El Gobierno amplía por decreto el poder de la SIDE y agentes podrán detener sin orden judicial
El DNU 941/2025 reforma por completo la Ley de Inteligencia. La oposición alerta por la falta de controles y el riesgo de espionaje político.
El Gobierno avanza en la reestructuración de la Secretaría de Inteligencia del Estado (SIDE) y amplía sus facultades para actuar en carácter de “encubierto” y detener personas en flagrancia sin orden judicial. Así lo establece el decreto 941/2025 publicado el viernes 2 de enero en el Boletín Oficial, que lleva la firma del presidente Javier Milei y sus ministros.
El decreto apunta a una reforma total de la Ley de Inteligencia Nacional (25.520), que contempla la creación de organismos y la redefinición de funciones. En él, se ratifica la SIDE como órgano superior y rector del sistema de inteligencia, integrada a su vez por el Servicio de Inteligencia Argentino (SIA), la Agencia Nacional de Contrainteligencia (ANC), la Agencia Federal de Ciberinteligencia (AFC) y la Inspectoría General de Inteligencia.
La SIDE concentrará la aprobación y control de presupuestos de inteligencia, así como la supervisión de gastos reservados. Además, estará habilitada a solicitar apoyo técnico o logístico de las Fuerzas Armadas y de seguridad, una medida que alerta la posible militarización de tareas internas.
Lejos de atender el interés nacional, la subordinación de las Fuerzas Armadas a la seguridad interna responde a lo encomendado por el jefe del Comando Sur de los Estados Unidos en su última visita al país.
La reforma también contempla cambios en la inteligencia militar. Se disuelve la Dirección Nacional de Inteligencia Estratégica Militar del Ministerio de Defensa y se desplazan sus funciones y recursos a la Dirección General de Inteligencia del Estado Mayor Conjunto.

El decreto detalla, además, que la Agencia de Seguridad Nacional (ASN) pasará a llamarse Agencia Nacional de Contrainteligencia (ANC) y tendrá la misión de “prevenir y detectar amenazas estratégicas internas”.
En el comunicado, el gobierno justifica la necesidad de mantener el carácter “encubierto” de todas las actividades de inteligencia “con el fin de minimizar el Riesgo Estratégico Nacional”. También asegura la prohibición a realizar espionaje por motivos ideológicos, religiosos o políticos, o por ejercer influencia sobre partidos, medios y opinión pública. Sin embargo, los reiterados insultos del presidente a sus adversarios políticos ponen en duda todo argumento en defensa de derechos fundamentales y garantías constitucionales.
Esta reestructuración se explica como un equilibrio de poderes entre las figuras cercanas al presidente, principalmente Karina Milei y Santiago Caputo, que mantuvieron en los últimos años una interna latente.

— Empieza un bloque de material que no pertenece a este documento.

(** * GPTORIENTA: the chat view's stream consumption and the thread bootstrap route

    A shallow embedding of [src/app/components/chat.tsx] ([sendMessage],
    [appendMessage] and the state they touch) and of
    [src/app/api/assistants/threads/route.ts] ([POST]).

    JavaScript strings are sequences of UTF-16 code units: [str] is [list N].
    The platform functions the source calls ([String.prototype.split] with
    the pattern [\r?\n], [trim], [startsWith], [slice], [endsWith],
    [TextDecoder.decode] in stream mode, [JSON.parse], property access with
    and without optional chaining, truthiness, [for ... of], string
    concatenation) are written out after ECMA-262, ECMA-404 and the WHATWG
    Encoding standard.  The one thing left abstract is the decimal rendering
    of a number (it is floating point): [NumberToString] is a variable of the
    section below, and every theorem holds for every choice of it. *)

From Stdlib Require Import String Ascii.
From Stdlib Require Import List NArith Bool Arith Lia.
Import ListNotations.

Local Open Scope N_scope.
Local Open Scope list_scope.

(** ** Strings *)

Definition str := list N.

(** A string literal of the source, as code units. *)
Fixpoint lit (s : string) : str :=
  match s with
  | EmptyString => []
  | String c r => N_of_ascii c :: lit r
  end.

(** The same for text that holds double quotes: an apostrophe in [s] stands
    for a double quote (code unit 34). *)
Definition dq (s : string) : str :=
  map (fun c => if c =? 39 then 34 else c) (lit s).

Fixpoint str_eqb (a b : str) : bool :=
  match a, b with
  | [], [] => true
  | x :: a', y :: b' => (x =? y) && str_eqb a' b'
  | _, _ => false
  end.

(** [s.startsWith(p)] *)
Fixpoint startsWith (s p : str) {struct p} : bool :=
  match p, s with
  | [], _ => true
  | y :: p', x :: s' => (x =? y) && startsWith s' p'
  | _ :: _, [] => false
  end.

(** [s.slice(n)] for [0 <= n]. *)
Definition slice (s : str) (n : nat) : str := skipn n s.

(** [s.endsWith("\n")] *)
Definition endsWithNewline (s : str) : bool :=
  match rev s with
  | c :: _ => c =? 10
  | [] => false
  end.

(** ECMA-262 WhiteSpace and LineTerminator, the code units [trim] strips:
    TAB, LF, VT, FF, CR, SP, NBSP, U+1680, U+2000..U+200A, U+2028, U+2029,
    U+202F, U+205F, U+3000, U+FEFF. *)
Definition isWhiteSpace (c : N) : bool :=
  ((9 <=? c) && (c <=? 13)) || (c =? 32) || (c =? 160) || (c =? 5760)
  || ((8192 <=? c) && (c <=? 8202)) || (c =? 8232) || (c =? 8233)
  || (c =? 8239) || (c =? 8287) || (c =? 12288) || (c =? 65279).

Fixpoint trimStart (s : str) : str :=
  match s with
  | c :: r => if isWhiteSpace c then trimStart r else s
  | [] => []
  end.

Definition trimEnd (s : str) : str := rev (trimStart (rev s)).

(** [s.trim()] *)
Definition trim (s : str) : str := trimEnd (trimStart s).

(** Puts [c] in front of the first piece of a split. *)
Definition cons_head (c : N) (ls : list str) : list str :=
  match ls with
  | l :: r => (c :: l) :: r
  | [] => [[c]]
  end.

(** [s.split(/\r?\n/)]: the pieces between the matches of the pattern, a
    line feed with the carriage return just before it, if any.  The result is
    never empty; [""] splits into [[""]]. *)
Fixpoint split (s : str) : list str :=
  match s with
  | [] => [[]]
  | c :: r =>
      if c =? 10 then [] :: split r
      else if (c =? 13) && startsWith r [10] then split r
      else cons_head c (split r)
  end.

(** ** JSON values and [JSON.parse] *)

#[local] Set Warnings "-register-all".

Inductive json : Type :=
| JNull
| JBool (b : bool)
| JNum (lexeme : str)
| JStr (s : str)
| JArr (elems : list json)
| JObj (members : list (str * json)).

(** JSON white space: TAB, LF, CR, SP. *)
Definition isJsonWs (c : N) : bool :=
  (c =? 9) || (c =? 10) || (c =? 13) || (c =? 32).

Fixpoint skipWs (s : str) : str :=
  match s with
  | c :: r => if isJsonWs c then skipWs r else s
  | [] => []
  end.

Definition isDigit (c : N) : bool := (48 <=? c) && (c <=? 57).

Definition hexval (c : N) : option N :=
  if (48 <=? c) && (c <=? 57) then Some (c - 48)
  else if (65 <=? c) && (c <=? 70) then Some (c - 55)
  else if (97 <=? c) && (c <=? 102) then Some (c - 87)
  else None.

Definition hex4 (a b c d : N) : option N :=
  match hexval a, hexval b, hexval c, hexval d with
  | Some x, Some y, Some z, Some w => Some (((x * 16 + y) * 16 + z) * 16 + w)
  | _, _, _, _ => None
  end.

(** The characters of a string token after its opening quote, up to the
    closing one: the decoded string and what follows it. *)
Fixpoint parseChars (s : str) : option (str * str) :=
  match s with
  | [] => None
  | c :: r =>
      if c =? 34 then Some ([], r)
      else if c =? 92 then
        match r with
        | [] => None
        | e :: r1 =>
            let simple (u : N) :=
              match parseChars r1 with
              | Some (t, r') => Some (u :: t, r')
              | None => None
              end in
            if e =? 34 then simple 34
            else if e =? 92 then simple 92
            else if e =? 47 then simple 47
            else if e =? 98 then simple 8
            else if e =? 102 then simple 12
            else if e =? 110 then simple 10
            else if e =? 114 then simple 13
            else if e =? 116 then simple 9
            else if e =? 117 then
              match r1 with
              | h1 :: h2 :: h3 :: h4 :: r5 =>
                  match hex4 h1 h2 h3 h4, parseChars r5 with
                  | Some u, Some (t, r') => Some (u :: t, r')
                  | _, _ => None
                  end
              | _ => None
              end
            else None
        end
      else if c <? 32 then None
      else
        match parseChars r with
        | Some (t, r') => Some (c :: t, r')
        | None => None
        end
  end.
(** X6: the liked flag is exactly the record of the [likePost] calls made:
    [hasLiked(u, p)] is true in the state a run reaches if and only if the
    run contains [likePost(u, p)]; a like by another user or on another post
    does not set it, and nothing ever clears it. *)
Theorem hasLiked_are_the_like_calls (n : nat) (ops : list op)
    (u p : string) :
  hasLiked (cache (run (MessageQueue.init n) ops)) u p = true
  ↔ OpLikePost u p ∈ ops.
Proof.
  induction ops as [|o ops IH] using rev_ind.
  - cbn. unfold hasLiked. cbn. rewrite lookup_empty. cbn.
    split; intros H; [done | by apply elem_of_nil in H].
  - rewrite run_snoc, exec_hasLiked, IH, elem_of_app, list_elem_of_singleton.
    split; (intros [?|?]; [by left | by right]).
Qed.

(** X7: the like counter of a post id is the number of [likePost] calls
    that named the id, whether or not a post with that id existed when they
    were made; it is 0 for an id never liked and never negative. *)
Theorem like_counter_counts_calls (n : nat) (ops : list op) (p : string) :
  Counter.likes (getCounters (cache (run (MessageQueue.init n) ops)) p)
  = likes_on p ops
  ∧ 0 ≤ likes_on p ops
  ∧ ((∀ u, OpLikePost u p ∉ ops) →
     getCounters (cache (run (MessageQueue.init n) ops)) p = Counter.zero).
Proof.
  assert (Hnonneg : ∀ l, 0 ≤ likes_on p l).
  { induction l as [|o l IH]; cbn; [lia|]. destruct (is_like_on p o); lia. }
  split_and!.
  - rewrite run_likes. unfold getCounters. cbn. rewrite lookup_empty. cbn. lia.
  - apply Hnonneg.
  - intros Hnone.
    apply (invariant_run
             (λ c, counters c !! p = None → getCounters c p = Counter.zero)).
    + intros c c' _ _ Hc'. unfold getCounters. by rewrite Hc'.
    + cbn. by rewrite lookup_empty.
    + induction ops as [|o ops IH] using rev_ind; [by cbn|].
      rewrite run_snoc.
      assert (Hprev : ∀ u, OpLikePost u p ∉ ops).
      { intros u Hin. apply (Hnone u). apply elem_of_app. by left. }
      assert (Ho : ∀ u, o ≠ OpLikePost u p).
      { intros u ->. apply (Hnone u). apply elem_of_app. right.
        by apply list_elem_of_singleton. }
      specialize (IH Hprev).
      assert (Hcases : (∃ u' p', o = OpLikePost u' p')
                       ∨ ∀ u' p', o ≠ OpLikePost u' p').
      { destruct o; try (right; discriminate). left; eauto. }
      destruct Hcases as [(u' & p' & ->)|Hno].
      * cbn [exec cache with_cache]. rewrite likePost_counters.
        rewrite lookup_insert_ne; [done|]. intros ->. by apply (Ho u').
      * by rewrite exec_counters.
Qed.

Santiago Caputo se desempeña como “asesor presidencial” sin ocupar ningún cargo oficial formalmente, pero concentra el manejo de una SIDE fortalecida. Fue decisión suya el nombramiento de Cristian Auguadra como el nuevo secretario de Inteligencia.
Por su parte, Karina Milei asegura para uno de los suyos, el jefe de gabinete Manuel Adorni, el control sobre el nuevo Centro Nacional de Ciberseguridad (CNC), integrado además en la esfera de la Secretaría de Ciencia, Técnica e Innovación. Anteriormente, ciberseguridad y ciberinteligencia estaban contempladas en la SIDE.

La publicación del decreto en pleno receso legislativo implica que se demore su tratamiento en el Congreso. Para que el DNU pierda vigencia debe ser rechazado por las dos cámaras.
En este contexto, los acuerdos que el oficialismo pueda cerrar con otros sectores serán decisivos. Provincias Unidas ya emitió un primer comunicado declarando su abierta negativa y aún no se sabe qué postura tomará el PRO.
Además de la ya sabida enemistad entre Mauricio Macri y Santiago Caputo, cabe recordar que en 2024 el PRO votó en rechazo al DNU que otorgaba cien mil millones de pesos a la restituida Secretaría de Inteligencia a cargo del asesor libertario.